TASK: What is the number of lines below that contain the word "once"? Respond with that number alone.

Collected data entries:
• • • • • • •
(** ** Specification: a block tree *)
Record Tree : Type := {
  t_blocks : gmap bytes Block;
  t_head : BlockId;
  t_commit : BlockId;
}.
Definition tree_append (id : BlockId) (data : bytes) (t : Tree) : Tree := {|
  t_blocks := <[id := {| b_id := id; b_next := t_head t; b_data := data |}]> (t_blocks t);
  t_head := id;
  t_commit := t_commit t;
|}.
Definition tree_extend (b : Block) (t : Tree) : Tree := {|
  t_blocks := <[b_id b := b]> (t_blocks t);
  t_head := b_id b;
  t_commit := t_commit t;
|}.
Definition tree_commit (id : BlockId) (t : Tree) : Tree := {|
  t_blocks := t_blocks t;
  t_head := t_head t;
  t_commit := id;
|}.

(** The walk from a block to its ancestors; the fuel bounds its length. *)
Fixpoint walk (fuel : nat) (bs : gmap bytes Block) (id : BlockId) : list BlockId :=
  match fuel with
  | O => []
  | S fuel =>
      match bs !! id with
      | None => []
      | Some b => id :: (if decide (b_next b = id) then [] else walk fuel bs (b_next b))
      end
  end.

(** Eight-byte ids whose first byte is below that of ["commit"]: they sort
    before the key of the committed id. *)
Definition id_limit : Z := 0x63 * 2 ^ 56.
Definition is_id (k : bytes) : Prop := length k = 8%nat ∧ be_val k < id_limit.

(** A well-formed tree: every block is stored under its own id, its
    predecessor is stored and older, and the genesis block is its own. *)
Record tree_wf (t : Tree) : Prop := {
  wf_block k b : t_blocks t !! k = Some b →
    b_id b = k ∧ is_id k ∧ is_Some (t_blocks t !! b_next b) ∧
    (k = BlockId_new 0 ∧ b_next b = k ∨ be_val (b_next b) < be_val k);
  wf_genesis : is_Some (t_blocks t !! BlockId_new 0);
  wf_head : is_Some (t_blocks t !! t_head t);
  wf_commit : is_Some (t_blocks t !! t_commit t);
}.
• • • • • • •
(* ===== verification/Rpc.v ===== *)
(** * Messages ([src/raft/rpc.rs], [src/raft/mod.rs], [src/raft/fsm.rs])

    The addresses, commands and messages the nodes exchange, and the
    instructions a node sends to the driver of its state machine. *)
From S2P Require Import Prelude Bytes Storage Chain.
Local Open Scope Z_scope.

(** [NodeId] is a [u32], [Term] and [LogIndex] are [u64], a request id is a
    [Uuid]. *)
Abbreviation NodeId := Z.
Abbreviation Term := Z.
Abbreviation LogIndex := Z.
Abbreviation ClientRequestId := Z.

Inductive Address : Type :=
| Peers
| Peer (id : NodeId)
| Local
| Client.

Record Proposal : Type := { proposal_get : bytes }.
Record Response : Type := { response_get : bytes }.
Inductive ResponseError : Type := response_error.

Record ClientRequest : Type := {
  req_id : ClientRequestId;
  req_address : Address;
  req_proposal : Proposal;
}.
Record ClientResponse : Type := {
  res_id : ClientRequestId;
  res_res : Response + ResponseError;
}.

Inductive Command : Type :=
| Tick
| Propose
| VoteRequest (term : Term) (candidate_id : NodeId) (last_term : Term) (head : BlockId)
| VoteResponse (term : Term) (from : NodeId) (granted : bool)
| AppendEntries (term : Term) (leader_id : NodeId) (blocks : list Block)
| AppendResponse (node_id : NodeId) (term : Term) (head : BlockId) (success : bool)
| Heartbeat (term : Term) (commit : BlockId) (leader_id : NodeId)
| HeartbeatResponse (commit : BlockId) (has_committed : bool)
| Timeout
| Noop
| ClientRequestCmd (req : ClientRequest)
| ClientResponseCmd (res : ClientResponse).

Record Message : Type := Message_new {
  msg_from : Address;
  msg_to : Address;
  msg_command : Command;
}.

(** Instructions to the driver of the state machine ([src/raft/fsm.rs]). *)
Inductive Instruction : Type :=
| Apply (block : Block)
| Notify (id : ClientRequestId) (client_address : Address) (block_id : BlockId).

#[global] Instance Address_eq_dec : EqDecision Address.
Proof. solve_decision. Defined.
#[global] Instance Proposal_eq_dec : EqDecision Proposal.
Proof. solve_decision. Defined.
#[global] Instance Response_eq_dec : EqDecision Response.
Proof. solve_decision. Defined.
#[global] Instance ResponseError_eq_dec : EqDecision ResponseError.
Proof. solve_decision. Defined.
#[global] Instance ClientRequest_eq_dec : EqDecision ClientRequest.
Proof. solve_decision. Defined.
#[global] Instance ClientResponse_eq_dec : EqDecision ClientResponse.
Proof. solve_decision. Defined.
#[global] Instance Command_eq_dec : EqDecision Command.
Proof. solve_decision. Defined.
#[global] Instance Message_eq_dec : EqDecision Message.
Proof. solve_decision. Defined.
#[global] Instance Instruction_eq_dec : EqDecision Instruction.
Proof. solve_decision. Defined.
• • • • • • •
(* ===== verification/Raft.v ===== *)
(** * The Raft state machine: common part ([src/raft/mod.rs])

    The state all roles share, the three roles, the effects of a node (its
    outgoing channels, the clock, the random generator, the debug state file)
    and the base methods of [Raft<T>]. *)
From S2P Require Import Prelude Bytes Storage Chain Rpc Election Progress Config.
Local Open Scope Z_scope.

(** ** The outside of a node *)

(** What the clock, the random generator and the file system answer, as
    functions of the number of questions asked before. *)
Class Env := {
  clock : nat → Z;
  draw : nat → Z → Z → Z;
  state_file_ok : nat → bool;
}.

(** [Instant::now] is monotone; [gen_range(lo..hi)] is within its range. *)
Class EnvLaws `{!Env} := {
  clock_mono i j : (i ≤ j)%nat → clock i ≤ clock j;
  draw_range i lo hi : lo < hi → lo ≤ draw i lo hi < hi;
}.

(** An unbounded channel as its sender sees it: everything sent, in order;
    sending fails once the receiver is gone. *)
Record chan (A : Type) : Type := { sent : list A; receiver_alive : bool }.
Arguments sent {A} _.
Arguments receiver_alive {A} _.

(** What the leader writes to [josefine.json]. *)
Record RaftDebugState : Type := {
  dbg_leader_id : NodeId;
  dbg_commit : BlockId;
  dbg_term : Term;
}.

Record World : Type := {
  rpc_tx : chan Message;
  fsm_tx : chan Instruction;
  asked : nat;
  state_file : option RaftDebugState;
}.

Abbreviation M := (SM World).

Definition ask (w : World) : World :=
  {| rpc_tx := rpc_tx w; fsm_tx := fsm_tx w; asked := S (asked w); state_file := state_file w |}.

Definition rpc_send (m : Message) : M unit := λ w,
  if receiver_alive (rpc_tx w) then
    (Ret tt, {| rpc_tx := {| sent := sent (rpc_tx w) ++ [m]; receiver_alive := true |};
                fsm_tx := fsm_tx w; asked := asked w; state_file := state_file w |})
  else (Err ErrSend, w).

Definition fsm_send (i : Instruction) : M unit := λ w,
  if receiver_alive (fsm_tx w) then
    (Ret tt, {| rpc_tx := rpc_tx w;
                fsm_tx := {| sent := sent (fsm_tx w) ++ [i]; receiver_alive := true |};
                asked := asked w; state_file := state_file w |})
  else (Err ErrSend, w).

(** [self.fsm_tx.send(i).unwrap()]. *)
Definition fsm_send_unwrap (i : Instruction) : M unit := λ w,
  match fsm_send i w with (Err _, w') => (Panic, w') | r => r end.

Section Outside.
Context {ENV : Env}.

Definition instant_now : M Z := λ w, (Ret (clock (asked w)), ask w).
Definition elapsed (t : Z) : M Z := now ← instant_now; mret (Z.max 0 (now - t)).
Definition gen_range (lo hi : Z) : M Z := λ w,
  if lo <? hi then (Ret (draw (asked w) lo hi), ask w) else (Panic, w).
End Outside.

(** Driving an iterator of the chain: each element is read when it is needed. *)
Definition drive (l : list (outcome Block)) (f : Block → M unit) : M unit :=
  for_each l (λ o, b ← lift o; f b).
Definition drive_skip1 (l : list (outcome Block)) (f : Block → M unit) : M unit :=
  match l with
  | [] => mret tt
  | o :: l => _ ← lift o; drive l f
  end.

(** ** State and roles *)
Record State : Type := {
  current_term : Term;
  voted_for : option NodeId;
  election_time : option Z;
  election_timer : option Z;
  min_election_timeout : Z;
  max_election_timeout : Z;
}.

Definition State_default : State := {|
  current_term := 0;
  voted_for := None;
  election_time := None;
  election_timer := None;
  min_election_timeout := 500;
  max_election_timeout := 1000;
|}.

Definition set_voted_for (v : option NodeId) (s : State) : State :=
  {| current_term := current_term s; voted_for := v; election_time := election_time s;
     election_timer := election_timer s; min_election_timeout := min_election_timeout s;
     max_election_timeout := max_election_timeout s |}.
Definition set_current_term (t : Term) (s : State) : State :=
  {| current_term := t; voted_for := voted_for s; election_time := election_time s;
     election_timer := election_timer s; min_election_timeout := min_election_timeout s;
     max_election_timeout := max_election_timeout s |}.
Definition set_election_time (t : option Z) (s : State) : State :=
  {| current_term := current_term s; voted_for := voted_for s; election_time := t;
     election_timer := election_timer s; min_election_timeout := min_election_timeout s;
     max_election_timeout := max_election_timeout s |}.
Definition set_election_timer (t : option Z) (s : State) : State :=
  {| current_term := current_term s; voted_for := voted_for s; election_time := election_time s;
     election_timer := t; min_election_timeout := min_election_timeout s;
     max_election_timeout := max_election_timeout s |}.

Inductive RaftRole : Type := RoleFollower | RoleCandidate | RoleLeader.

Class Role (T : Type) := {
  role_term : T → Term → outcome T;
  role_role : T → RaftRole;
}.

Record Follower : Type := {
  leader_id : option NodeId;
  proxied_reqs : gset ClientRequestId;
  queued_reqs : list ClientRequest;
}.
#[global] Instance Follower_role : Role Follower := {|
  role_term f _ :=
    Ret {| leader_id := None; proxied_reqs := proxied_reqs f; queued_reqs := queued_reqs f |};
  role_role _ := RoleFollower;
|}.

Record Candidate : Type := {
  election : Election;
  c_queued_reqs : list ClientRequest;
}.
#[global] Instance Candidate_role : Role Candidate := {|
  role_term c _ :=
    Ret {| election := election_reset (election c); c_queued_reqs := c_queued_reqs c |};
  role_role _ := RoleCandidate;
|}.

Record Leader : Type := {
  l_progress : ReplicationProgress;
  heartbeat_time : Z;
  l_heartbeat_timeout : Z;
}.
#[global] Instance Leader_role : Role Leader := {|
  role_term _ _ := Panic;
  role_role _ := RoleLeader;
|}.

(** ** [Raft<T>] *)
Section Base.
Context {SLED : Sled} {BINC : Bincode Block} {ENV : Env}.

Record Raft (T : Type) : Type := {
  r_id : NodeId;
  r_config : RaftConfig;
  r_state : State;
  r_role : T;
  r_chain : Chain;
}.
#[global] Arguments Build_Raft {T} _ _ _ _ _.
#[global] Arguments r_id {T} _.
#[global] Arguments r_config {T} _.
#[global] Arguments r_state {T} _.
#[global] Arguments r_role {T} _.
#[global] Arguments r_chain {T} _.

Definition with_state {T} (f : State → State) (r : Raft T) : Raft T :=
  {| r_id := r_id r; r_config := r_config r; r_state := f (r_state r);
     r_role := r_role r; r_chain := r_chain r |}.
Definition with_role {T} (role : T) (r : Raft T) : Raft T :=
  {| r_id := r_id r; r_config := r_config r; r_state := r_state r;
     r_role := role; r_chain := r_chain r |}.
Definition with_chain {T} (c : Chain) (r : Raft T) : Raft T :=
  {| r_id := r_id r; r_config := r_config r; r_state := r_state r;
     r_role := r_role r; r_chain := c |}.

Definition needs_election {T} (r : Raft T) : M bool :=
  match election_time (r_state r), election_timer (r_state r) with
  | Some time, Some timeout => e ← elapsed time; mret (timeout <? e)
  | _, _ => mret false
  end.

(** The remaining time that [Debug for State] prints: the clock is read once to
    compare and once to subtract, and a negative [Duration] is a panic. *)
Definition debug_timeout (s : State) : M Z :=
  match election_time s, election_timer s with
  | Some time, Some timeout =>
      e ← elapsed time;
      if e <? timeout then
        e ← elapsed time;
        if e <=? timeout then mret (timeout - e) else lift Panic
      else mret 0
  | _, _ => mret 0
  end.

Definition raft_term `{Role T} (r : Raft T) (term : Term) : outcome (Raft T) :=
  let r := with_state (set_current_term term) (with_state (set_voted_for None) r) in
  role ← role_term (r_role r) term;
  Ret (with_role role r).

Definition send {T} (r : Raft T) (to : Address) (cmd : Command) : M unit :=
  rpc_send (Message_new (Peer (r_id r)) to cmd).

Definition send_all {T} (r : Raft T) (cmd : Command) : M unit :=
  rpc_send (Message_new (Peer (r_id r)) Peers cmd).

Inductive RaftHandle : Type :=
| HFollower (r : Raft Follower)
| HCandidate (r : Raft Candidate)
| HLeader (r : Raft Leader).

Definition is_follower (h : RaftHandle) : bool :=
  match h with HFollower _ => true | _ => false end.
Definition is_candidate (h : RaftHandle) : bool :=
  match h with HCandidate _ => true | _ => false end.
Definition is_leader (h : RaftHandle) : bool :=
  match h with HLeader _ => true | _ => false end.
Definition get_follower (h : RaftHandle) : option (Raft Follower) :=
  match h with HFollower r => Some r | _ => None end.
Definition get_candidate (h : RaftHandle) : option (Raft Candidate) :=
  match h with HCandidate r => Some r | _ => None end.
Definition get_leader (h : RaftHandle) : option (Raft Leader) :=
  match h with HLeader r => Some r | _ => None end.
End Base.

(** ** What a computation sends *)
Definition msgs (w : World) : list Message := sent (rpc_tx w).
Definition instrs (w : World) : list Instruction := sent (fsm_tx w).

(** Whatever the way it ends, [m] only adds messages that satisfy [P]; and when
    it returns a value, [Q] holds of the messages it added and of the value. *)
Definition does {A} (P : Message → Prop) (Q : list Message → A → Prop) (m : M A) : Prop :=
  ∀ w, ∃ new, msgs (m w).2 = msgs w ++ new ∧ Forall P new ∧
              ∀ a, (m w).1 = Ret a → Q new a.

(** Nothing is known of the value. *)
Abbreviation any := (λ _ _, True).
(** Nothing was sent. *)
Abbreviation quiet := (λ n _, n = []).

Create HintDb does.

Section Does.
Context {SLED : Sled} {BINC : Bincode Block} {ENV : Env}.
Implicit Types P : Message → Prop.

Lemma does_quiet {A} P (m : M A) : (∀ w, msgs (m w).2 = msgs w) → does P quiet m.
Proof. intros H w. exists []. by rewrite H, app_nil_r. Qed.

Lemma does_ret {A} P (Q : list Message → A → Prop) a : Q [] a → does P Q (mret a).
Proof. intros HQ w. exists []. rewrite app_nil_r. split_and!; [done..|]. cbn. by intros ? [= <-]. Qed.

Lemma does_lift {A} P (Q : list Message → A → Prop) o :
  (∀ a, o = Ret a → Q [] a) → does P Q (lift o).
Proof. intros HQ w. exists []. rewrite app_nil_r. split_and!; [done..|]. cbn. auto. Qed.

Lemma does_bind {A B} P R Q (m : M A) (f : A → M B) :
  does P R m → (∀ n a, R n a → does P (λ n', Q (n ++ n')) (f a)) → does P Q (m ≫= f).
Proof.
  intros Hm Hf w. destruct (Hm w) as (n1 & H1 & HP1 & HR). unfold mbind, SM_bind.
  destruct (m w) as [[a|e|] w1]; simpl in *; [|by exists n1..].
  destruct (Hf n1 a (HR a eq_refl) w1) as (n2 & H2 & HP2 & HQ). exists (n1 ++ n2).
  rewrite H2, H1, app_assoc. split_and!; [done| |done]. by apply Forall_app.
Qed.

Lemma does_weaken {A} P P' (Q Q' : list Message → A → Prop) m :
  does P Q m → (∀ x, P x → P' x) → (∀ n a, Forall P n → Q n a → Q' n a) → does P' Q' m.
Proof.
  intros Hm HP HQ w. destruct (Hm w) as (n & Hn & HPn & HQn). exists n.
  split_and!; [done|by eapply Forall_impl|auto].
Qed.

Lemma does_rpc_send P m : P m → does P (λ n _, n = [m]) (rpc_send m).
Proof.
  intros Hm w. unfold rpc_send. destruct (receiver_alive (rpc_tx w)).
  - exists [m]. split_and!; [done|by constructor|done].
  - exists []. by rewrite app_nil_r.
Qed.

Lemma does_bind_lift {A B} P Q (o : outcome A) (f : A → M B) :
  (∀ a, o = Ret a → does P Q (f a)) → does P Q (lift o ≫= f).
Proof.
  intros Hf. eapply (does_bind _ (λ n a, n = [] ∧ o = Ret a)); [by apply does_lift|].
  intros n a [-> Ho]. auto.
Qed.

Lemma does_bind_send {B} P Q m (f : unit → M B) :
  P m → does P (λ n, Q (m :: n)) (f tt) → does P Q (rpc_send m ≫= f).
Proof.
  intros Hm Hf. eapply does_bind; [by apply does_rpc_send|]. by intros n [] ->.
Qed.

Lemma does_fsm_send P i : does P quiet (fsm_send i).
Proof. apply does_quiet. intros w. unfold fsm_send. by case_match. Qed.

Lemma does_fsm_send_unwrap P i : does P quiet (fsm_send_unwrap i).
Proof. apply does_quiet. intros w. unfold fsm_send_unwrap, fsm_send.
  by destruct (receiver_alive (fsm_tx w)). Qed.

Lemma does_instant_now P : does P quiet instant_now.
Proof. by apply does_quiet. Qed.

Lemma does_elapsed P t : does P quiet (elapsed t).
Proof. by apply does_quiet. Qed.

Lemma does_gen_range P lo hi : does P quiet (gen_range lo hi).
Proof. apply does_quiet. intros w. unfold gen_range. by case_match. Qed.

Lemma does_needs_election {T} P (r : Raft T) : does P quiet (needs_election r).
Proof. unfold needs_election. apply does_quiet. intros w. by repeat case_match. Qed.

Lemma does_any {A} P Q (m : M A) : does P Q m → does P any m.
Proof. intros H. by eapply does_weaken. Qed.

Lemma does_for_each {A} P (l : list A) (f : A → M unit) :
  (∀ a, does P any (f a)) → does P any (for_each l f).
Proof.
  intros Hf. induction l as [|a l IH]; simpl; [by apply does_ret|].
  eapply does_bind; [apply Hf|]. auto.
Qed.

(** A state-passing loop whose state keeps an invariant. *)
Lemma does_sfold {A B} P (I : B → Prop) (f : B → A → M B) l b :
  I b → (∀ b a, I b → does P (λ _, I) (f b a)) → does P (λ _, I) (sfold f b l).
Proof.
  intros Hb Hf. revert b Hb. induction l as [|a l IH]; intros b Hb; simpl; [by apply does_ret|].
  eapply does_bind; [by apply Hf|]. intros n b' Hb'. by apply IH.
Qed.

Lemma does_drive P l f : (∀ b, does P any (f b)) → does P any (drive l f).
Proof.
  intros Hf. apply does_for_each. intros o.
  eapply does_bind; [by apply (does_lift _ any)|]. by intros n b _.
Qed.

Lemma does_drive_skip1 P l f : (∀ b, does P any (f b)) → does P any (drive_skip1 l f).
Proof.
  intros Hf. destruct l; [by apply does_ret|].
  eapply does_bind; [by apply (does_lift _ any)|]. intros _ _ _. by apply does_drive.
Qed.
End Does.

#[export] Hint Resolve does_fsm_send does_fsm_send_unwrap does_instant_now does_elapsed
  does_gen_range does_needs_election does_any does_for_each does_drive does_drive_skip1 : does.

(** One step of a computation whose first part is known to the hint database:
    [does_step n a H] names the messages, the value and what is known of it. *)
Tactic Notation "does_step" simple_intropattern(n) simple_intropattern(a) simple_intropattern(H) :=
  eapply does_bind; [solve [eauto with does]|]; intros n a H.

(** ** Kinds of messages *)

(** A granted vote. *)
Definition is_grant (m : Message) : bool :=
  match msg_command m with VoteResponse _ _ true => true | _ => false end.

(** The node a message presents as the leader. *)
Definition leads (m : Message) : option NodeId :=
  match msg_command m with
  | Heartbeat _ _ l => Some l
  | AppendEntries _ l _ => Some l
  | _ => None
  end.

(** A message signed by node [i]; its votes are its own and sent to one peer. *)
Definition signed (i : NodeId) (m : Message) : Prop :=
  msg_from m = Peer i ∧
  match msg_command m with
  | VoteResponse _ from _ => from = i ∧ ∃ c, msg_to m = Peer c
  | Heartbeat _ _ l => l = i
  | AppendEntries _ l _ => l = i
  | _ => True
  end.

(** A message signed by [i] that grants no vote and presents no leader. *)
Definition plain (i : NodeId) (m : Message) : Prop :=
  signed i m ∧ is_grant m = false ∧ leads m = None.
• • • • • • •
EXERCISE ANSWER: 3